**Exercise:** The answer must consist only of the lines from the line with "ResearchWorkflow.wr_mediaCount := MediaAgent.mediaCount" to the line with "(PresentationBuilder.page_filename (tr_topic newrow) id))", both included, exactly as they stand below.

- - -

Lemma find_map_some {A : Type} (f : A -> bool) (g : A -> A) (l : list A) (x : A) :
  (forall y, f (g y) = f y) ->
  List.find f l = Some x -> List.find f (List.map g l) = Some (g x).
Proof.
  intros Hg. induction l as [|y l IH]; cbn [List.map List.find]; [discriminate|].
  rewrite Hg. destruct (f y); [now intros [= ->] | exact IH].
Qed.

(** The workflow for a new topic, step by step. *)
Lemma processUserQuery_fresh (env : Env) (message t : string) (w : World) :
  Extract.extractTopic message = Some t ->
  Str.truthy t = true ->
  (forall n, db_ok env n = true) ->
  (forall n path, disk_write_ok env n path = true) ->
  Forall (fun r => (tr_id r <= last_id (topics_researched (db w)))%Z)
    (rows (topics_researched (db w))) ->
  let id := (last_id (topics_researched (db w)) + 1)%Z in
  exists result w' html now,
    ResearchWorkflow.processUserQuery env message None w = (Returned (Some result), w') /\
    ResearchWorkflow.wr_topicId result = id /\
    ResearchWorkflow.wr_topic result = t /\
    ResearchWorkflow.wr_presentationUrl result
    = "/presentations/" +:+ PresentationBuilder.page_filename t id /\
    ResearchWorkflow.wr_presentationPath result
    = path_join (PresentationBuilder.presentationsDir env)
        (PresentationBuilder.page_filename t id) /\
    files w' !! ResearchWorkflow.wr_presentationPath result = Some html /\
    (exists row,
        List.find (fun r => (tr_id r =? id)%Z) (rows (topics_researched (db w'))) = Some row
        /\ tr_topic row = t
        /\ tr_keywords row = Extract.extractKeywords message
        /\ tr_presentation_generated row = 1%Z) /\
    rows (presentations (db w'))
    = rows (presentations (db w))
      ++ [PresentationBuilder.new_presentation_row id t html
            (ResearchWorkflow.wr_presentationPath result) now
            (last_id (presentations (db w)) + 1)%Z] /\
    List.length (rows (topic_media (db w')))
    = List.length (rows (topic_media (db w))) + ResearchWorkflow.wr_mediaCount result /\
    List.map (fun r => (tr_id r, tr_topic r, tr_keywords r)) (rows (topics_researched (db w')))
    = List.map (fun r => (tr_id r, tr_topic r, tr_keywords r)) (rows (topics_researched (db w)))
      ++ [(id, t, Extract.extractKeywords message)] /\
    last_id (topics_researched (db w')) = id /\
    historical_topics (db w') = historical_topics (db w).
Proof.
  intros Htopic Htruthy Hdb Hdisk Hkeys id.
  unfold ResearchWorkflow.processUserQuery. rewrite Htopic.
  cbn [MediaAgent.present default from_option Datatypes.id]. rewrite Htruthy. cbn [negb].
  io_step.
  match goal with |- context [MediaAgent.researchAndCollect env t ?kw None ?w1] =>
    destruct (researchAndCollect_fresh env t kw None w1 eq_refl Hdb)
      as (r & new & w2 & E & Hid & Ht & Htab & Hmedia & Hlinks & Hcount & _ & Hpres & Hht
          & _) end.
  rewrite E. cbn [db set_console tick] in Hid, Htab, Hmedia, Hpres, Hht.
  fold id in Hid. rewrite Hid.
  set (newrow := MediaAgent.new_topic_row t (Extract.extractKeywords message) "default"
                   (db_time env (tick w)) id).
  assert (Hfind : List.find (fun r => (tr_id r =? id)%Z) (rows (topics_researched (db w2)))
                  = Some newrow).
  { rewrite Htab. cbn [insert_row rows]. fold id. fold newrow.
    rewrite find_app_last; [cbn; now rewrite Z.eqb_refl|].
    eapply List.Forall_impl; [|exact Hkeys]. intros y Hy. cbv beta in Hy.
    apply Z.eqb_neq. unfold id. lia. }
  destruct (generatePresentation_returns env id w2 newrow Hdb Hdisk Hfind)
    as (html & w3 & E3 & Hfiles & _ & Hdb3).
  cbv zeta in E3. rewrite E3. io_step.
  exists {| ResearchWorkflow.wr_topicId := id;
            ResearchWorkflow.wr_topic := MediaAgent.topic r;
            ResearchWorkflow.wr_mediaCount := MediaAgent.mediaCount r;
            ResearchWorkflow.wr_presentationUrl :=
              "/presentations/" +:+ PresentationBuilder.page_filename (tr_topic newrow) id;
            ResearchWorkflow.wr_presentationPath :=
              path_join (PresentationBuilder.presentationsDir env)
                (PresentationBuilder.page_filename (tr_topic newrow) id) |}.
  do 3 eexists. split; [reflexivity|].
  cbn [ResearchWorkflow.wr_topicId ResearchWorkflow.wr_topic
       ResearchWorkflow.wr_mediaCount ResearchWorkflow.wr_presentationUrl
       ResearchWorkflow.wr_presentationPath files db set_console].
  rewrite Hfiles, Hdb3.
  destruct (mark_generated_keeps id
              (set_presentations
                 (insert_row
                    (PresentationBuilder.new_presentation_row id (tr_topic newrow) html
                       (path_join (PresentationBuilder.presentationsDir env)
                          (PresentationBuilder.page_filename (tr_topic newrow) id))
                       (db_time env (6 + tick w2)))
                    (presentations (db w2))) (db w2))) as (_ & K2 & K3).
  rewrite K2, K3. cbn [topic_media presentations set_presentations insert_row rows].
  rewrite Hmedia, Hpres, List.length_app, Hcount, <- (Forall2_length _ _ _ Hlinks).
  repeat split; try reflexivity.
  - exact Ht.
  - apply lookup_insert_eq.
  - eexists. split; [|repeat split].
    unfold PresentationBuilder.mark_generated.
    cbn [topics_researched set_topics_researched set_presentations rows].
    erewrite find_map_some; [reflexivity | | exact Hfind].
    intros y. now destruct (tr_id y =? id)%Z eqn:Ey; cbn [tr_id]; rewrite ?Ey.
    all: try (subst newrow; cbn [MediaAgent.new_topic_row tr_id]; rewrite Z.eqb_refl;
      reflexivity).
  - unfold PresentationBuilder.mark_generated.
    cbn [topics_researched set_topics_researched set_presentations rows].
    rewrite List.map_map, Htab. cbn [insert_row rows]. rewrite List.map_app.
    cbn [List.map]. f_equal.
    + apply List.map_ext. intros y. now destruct (tr_id y =? id)%Z.
    + fold id. now destruct (tr_id _ =? id)%Z.
  - unfold PresentationBuilder.mark_generated.
    cbn [topics_researched set_topics_researched set_presentations last_id].
    rewrite Htab. reflexivity.
  - exact Hht.
Qed.
(** A node can be evaluated on inputs of the recorded shapes: its output
    shape is positive and is the one inferred from its inputs, an input
    layer declares [in_shape], a reflection padding keeps its margins below
    the sizes it pads, and an activation names a known function. *)
Definition node_check (in_shape : shape) (shapes : list shape) (n : node)
  : bool :=
  positive3 (n_output n)
  && match all_some (map (nth_error shapes) (n_inputs n)) with
     | None => false
     | Some ins =>
         match compute_output_shape (n_layer n) ins with
         | inr s => shape_eqb s (n_output n)
         | inl _ => false
         end
         && match n_layer n with
            | InputLayer s _ => shape_eqb s in_shape
            | ReflectionPadding2D (pw, ph) =>
                match ins with
                | [[h; w; c]] => (ph <? h) && (pw <? w)
                | _ => false
                end
            | Act a => known_activation a
            | External _ => false
            | _ => true
            end
     end.

Fixpoint check_nodes (in_shape : shape) (shapes : list shape)
         (g : list node) : bool :=
  match g with
  | [] => true
  | n :: g' =>
      node_check in_shape shapes n
      && check_nodes in_shape (shapes ++ [n_output n]) g'
  end.

(** The value [v] computed for node [n]: a batch of [b] samples of the
    node's static shape and, at an activation layer, the image of a tensor
    under the activation's function. *)
Definition value_ok (b : nat) (v : tensor4 R) (n : node) : Prop :=
  tensor_of_shape b v (n_output n)
  /\ forall a, n_layer n = Act a ->
               exists fn t, activation_fn a = Some fn /\ v = tmap4 fn t.

(** A stand-in for the framework layers: zeros of the inferred shape. *)
Definition zeros4 (b h w c : nat) : tensor4 R :=
  repeat (repeat (repeat (repeat 0%R c) w) h) b.

Definition measure (t : tensor4 R) : shape :=
  [Z.of_nat (List.length (hd [] t));
   Z.of_nat (List.length (hd [] (hd [] t)));
   Z.of_nat (List.length (hd [] (hd [] (hd [] t))))].

Definition constant_layers (l : layer) (ts : list (tensor4 R))
  : option (tensor4 R) :=
  match compute_output_shape l (map measure ts) with
  | inr [h; w; c] =>
      Some (zeros4 (List.length (hd [] ts))
                   (Z.to_nat h) (Z.to_nat w) (Z.to_nat c))
  | _ => None
  end.
(** The body of the [for i, task in enumerate(tasks, 1)] loop.
    [croniter] is [None] when the import fails; otherwise it maps a
    schedule to the formatted next run, or to [None] when the evaluator
    raises. *)
Definition list_task (croniter : option (string → option string))
    (i : nat) (t : task) : list output :=
  let name := default "未命名" (t_name t) in
  let schedule := default "无调度" (t_schedule t) in
  let script := default "无脚本" (t_script t) in
  let enabled := task_enabled t in
  let description := default "" (t_description t) in
  let status_icon := if enabled then "[启用]" else "[禁用]" in
  let readable := parse_cron schedule in
  [Print (nl +:+ pretty i +:+ ". " +:+ status_icon +:+ " " +:+ name);
   Print ("   调度: " +:+ schedule)]
  ++ (if String.eqb readable schedule then []
      else [Print ("   说明: " +:+ readable)])
  ++ (match croniter with
      | Some next =>
          if enabled then
            match next schedule with
            | Some next_run => [Print ("   下次: " +:+ next_run)]
            | None => []
            end
          else []
      | None => []
      end)
  ++ [Print ("   脚本: " +:+ script)]
  ++ (if PyStr.truthy description
      then [Print ("   描述: " +:+ description)] else []).

Fixpoint list_tasks (croniter : option (string → option string))
    (i : nat) (tasks : list task) : list output :=
  match tasks with
  | [] => []
  | t :: rest => list_task croniter i t ++ list_tasks croniter (S i) rest
  end.

(** [sum(1 for t in tasks if t.get("enabled", True))] *)
Definition enabled_count (tasks : list task) : nat :=
  length (filter (λ t, task_enabled t = true) tasks).

(** [loaded] is the result of [load_config]: [None] when config.yml is
    missing or unreadable.  The result is the exit code and the text
    printed. *)
Definition cmd_list (loaded : option config)
    (croniter : option (string → option string)) : Z * list output :=
  let start := [PrintInfo "定时任务计划列表:"] in
  match loaded with
  | None => (1%Z, start ++ [PrintError "未找到 config.yml 文件"])
  | Some cfg =>
      match default [] (c_tasks cfg) with
      | [] => (0%Z, start ++ [Print "未配置任何任务"])
      | tasks =>
          let rule := PyStr.repeat "-" 80 in
          (0%Z,
           start
           ++ [Print (nl +:+ "任务总数: " +:+ pretty (length tasks) +:+ nl);
               Print rule]
           ++ list_tasks croniter 1 tasks
           ++ [Print (nl +:+ rule);
               Print (nl +:+ "统计: " +:+ pretty (enabled_count tasks) +:+ " 个启用, "
                      +:+ pretty (length tasks - enabled_count tasks)
                      +:+ " 个禁用")]
           ++ (match croniter with
               | Some _ => []
               | None =>
                   [Print (nl +:+ "提示: 安装 croniter (pip install croniter) "
                          +:+ "可显示下次执行时间")]
               end))
      end
  end.

End Manage.

Definition demo_task : task :=
  Task (Some "demo") (Some "0 * * * *") (Some "x.py") (Some true) None None.

Definition demo_config : config :=
  Config (Some [demo_task]) (Some [("A", "1")]).

(** ** Logging and configuration loading shared by the generators

    [logger.py] stamps every message with the time and a level tag; the
    model keeps the level function called and the message. *)

Inductive log_entry :=
| LogInfo (msg : string)
| LogSuccess (msg : string)
| LogWarning (msg : string)
| LogError (msg : string).

(** The outcome of [open(config_path)] followed by [yaml.safe_load]. *)
Inductive load_result :=
| NotFound
| YamlError (e : string)
| Loaded (cfg : config).

(** What a generator leaves behind: its return value, the content of the
    output file ([None] when the file does not exist) and the log. *)
Record generated := Generated {
  g_ok : bool;
  g_file : option string;
  g_log : list log_entry;
}.

Definition load_failure (config_path : string) (r : load_result)
  : option log_entry :=
  match r with
  | NotFound => Some (LogError ("错误: 未找到配置文件 " +:+ config_path))
  | YamlError e => Some (LogError ("错误: 解析 YAML 失败: " +:+ e))
  | Loaded _ => None
  end.

(** ** src/make_env.py *)

Module MakeEnv.

(** The escaping of [generate_env]: every double quote of the value gets
    a backslash in front.  [str(value)] is the value itself for a string. *)
Fixpoint escape_quotes (s : string) : string :=
  match s with
  | EmptyString => EmptyString
  | String a rest =>
      if PyStr.byte_is 34 a then bs +:+ dq +:+ escape_quotes rest
      else String a (escape_quotes rest)
  end.

(** [f'export {key}="{escaped_value}"\n'] *)
Definition export_line (key value : string) : string :=
  "export " +:+ key +:+ "=" +:+ dq +:+ escape_quotes value +:+ dq +:+ nl.

Definition header_writes (stamp : string) : list string :=
  ["# 自动生成的环境变量文件" +:+ nl;
   "# 生成时间: " +:+ stamp +:+ nl;
   "# 不要手动编辑此文件" +:+ nl +:+ nl].

Definition global_writes (cfg : config) : list string :=
  match c_global_env cfg with
  | Some global_env =>
      ["# 全局环境变量" +:+ nl]
      ++ map (λ kv, export_line kv.1 kv.2) global_env
      ++ [nl]
  | None => []
  end.

(** One iteration of [for task in config['tasks']]. *)
Definition task_writes (t : task) : list string :=
  let task_name := default "" (t_name t) in
  if negb (PyStr.truthy task_name) then []
  else
    let is_enabled := default true (t_enabled t) in
    let status := if is_enabled then "启用" else "禁用" in
    ["# 任务: " +:+ task_name +:+ " (" +:+ status +:+ ")" +:+ nl]
    ++ match t_env t with
       | Some env =>
           map (λ kv, export_line (task_name +:+ "_" +:+ kv.1) kv.2) env
       | None => []
       end
    ++ [nl].

Definition tasks_writes (cfg : config) : list string :=
  match c_tasks cfg with
  | Some ((_ :: _) as tasks) =>
      ["# 任务专属环境变量" +:+ nl] ++ flat_map task_writes tasks
  | _ => []
  end.

(** The arguments of the successive [f.write] calls; [stamp] is the value
    of [datetime.now().strftime('%Y-%m-%d %H:%M:%S')]. *)
Definition env_writes (cfg : config) (stamp : string) : list string :=
  header_writes stamp ++ global_writes cfg ++ tasks_writes cfg.

(** [old] is the env file before the call.  The file is opened with mode
    ['w'], which discards what it held. *)
Definition generate_env (config_path env_file : string) (r : load_result)
    (stamp : string) (old : option string) : generated :=
  match r with
  | Loaded cfg =>
      Generated true (Some (PyStr.concat (env_writes cfg stamp)))
        [LogSuccess ("环境变量文件已生成: " +:+ env_file)]
  | _ => Generated false old (option_list (load_failure config_path r))
  end.

End MakeEnv.

(** ** src/make_cron.py *)

Module MakeCron.

Definition header : string := "# 定时任务定义" +:+ nl.

Definition task_enabled (t : task) : bool := default true (t_enabled t).

(** The two forms of the cron line, with and without the wrapper. *)
Definition cron_line (wrapper : bool) (schedule name script : string)
  : string :=
  if wrapper then
    schedule +:+ " cd /app && . /app/.env 2>/dev/null; "
      +:+ "python3 /app/task_wrapper.py '" +:+ name +:+ "' '" +:+ script
      +:+ "' >> /proc/1/fd/1 2>&1" +:+ nl
  else
    schedule +:+ " cd /app && . /app/.env 2>/dev/null; python3 "
      +:+ script +:+ " >> /proc/1/fd/1 2>&1" +:+ nl.

(** The three writes made for a task that is kept: its comment, its cron
    line and an empty line. *)
Definition entry_writes (wrapper : bool) (schedule name script : string)
  : list string :=
  ["# 任务: " +:+ name +:+ nl; cron_line wrapper schedule name script; nl].

(** One iteration of [for task in config['tasks']], on the chunks written
    so far and the log so far.  [path_exists] is [os.path.exists]. *)
Definition cron_step (path_exists : string → bool)
    (st : list string * list log_entry) (t : task)
  : list string * list log_entry :=
  let '(written, log) := st in
  if negb (task_enabled t) then
    (written,
     log ++ [LogInfo ("禁用任务: " +:+ default "未命名任务" (t_name t))])
  else
    let name := default "未命名任务" (t_name t) in
    let schedule := default "0 * * * *" (t_schedule t) in
    let script := default "" (t_script t) in
    if negb (PyStr.truthy script) then
      (written,
       log ++ [LogWarning ("跳过任务 " +:+ name +:+ ": 未配置脚本路径")])
    else if negb (path_exists script) then
      (written,
       log ++ [LogWarning
                 ("跳过任务 " +:+ name +:+ ": 脚本不存在 " +:+ script)])
    else
      (written
       ++ entry_writes (path_exists "/app/task_wrapper.py")
            schedule name script,
       log ++ [LogSuccess ("已添加任务: " +:+ name +:+ " (" +:+ schedule
                           +:+ ") -> " +:+ script)]).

- - -

**Solution below:**
            ResearchWorkflow.wr_mediaCount := MediaAgent.mediaCount r;
            ResearchWorkflow.wr_presentationUrl :=
              "/presentations/" +:+ PresentationBuilder.page_filename (tr_topic newrow) id;
            ResearchWorkflow.wr_presentationPath :=
              path_join (PresentationBuilder.presentationsDir env)
                (PresentationBuilder.page_filename (tr_topic newrow) id) |}.
  do 3 eexists. split; [reflexivity|].
  cbn [ResearchWorkflow.wr_topicId ResearchWorkflow.wr_topic
       ResearchWorkflow.wr_mediaCount ResearchWorkflow.wr_presentationUrl
       ResearchWorkflow.wr_presentationPath files db set_console].
  rewrite Hfiles, Hdb3.
  destruct (mark_generated_keeps id
              (set_presentations
                 (insert_row
                    (PresentationBuilder.new_presentation_row id (tr_topic newrow) html
                       (path_join (PresentationBuilder.presentationsDir env)
                          (PresentationBuilder.page_filename (tr_topic newrow) id))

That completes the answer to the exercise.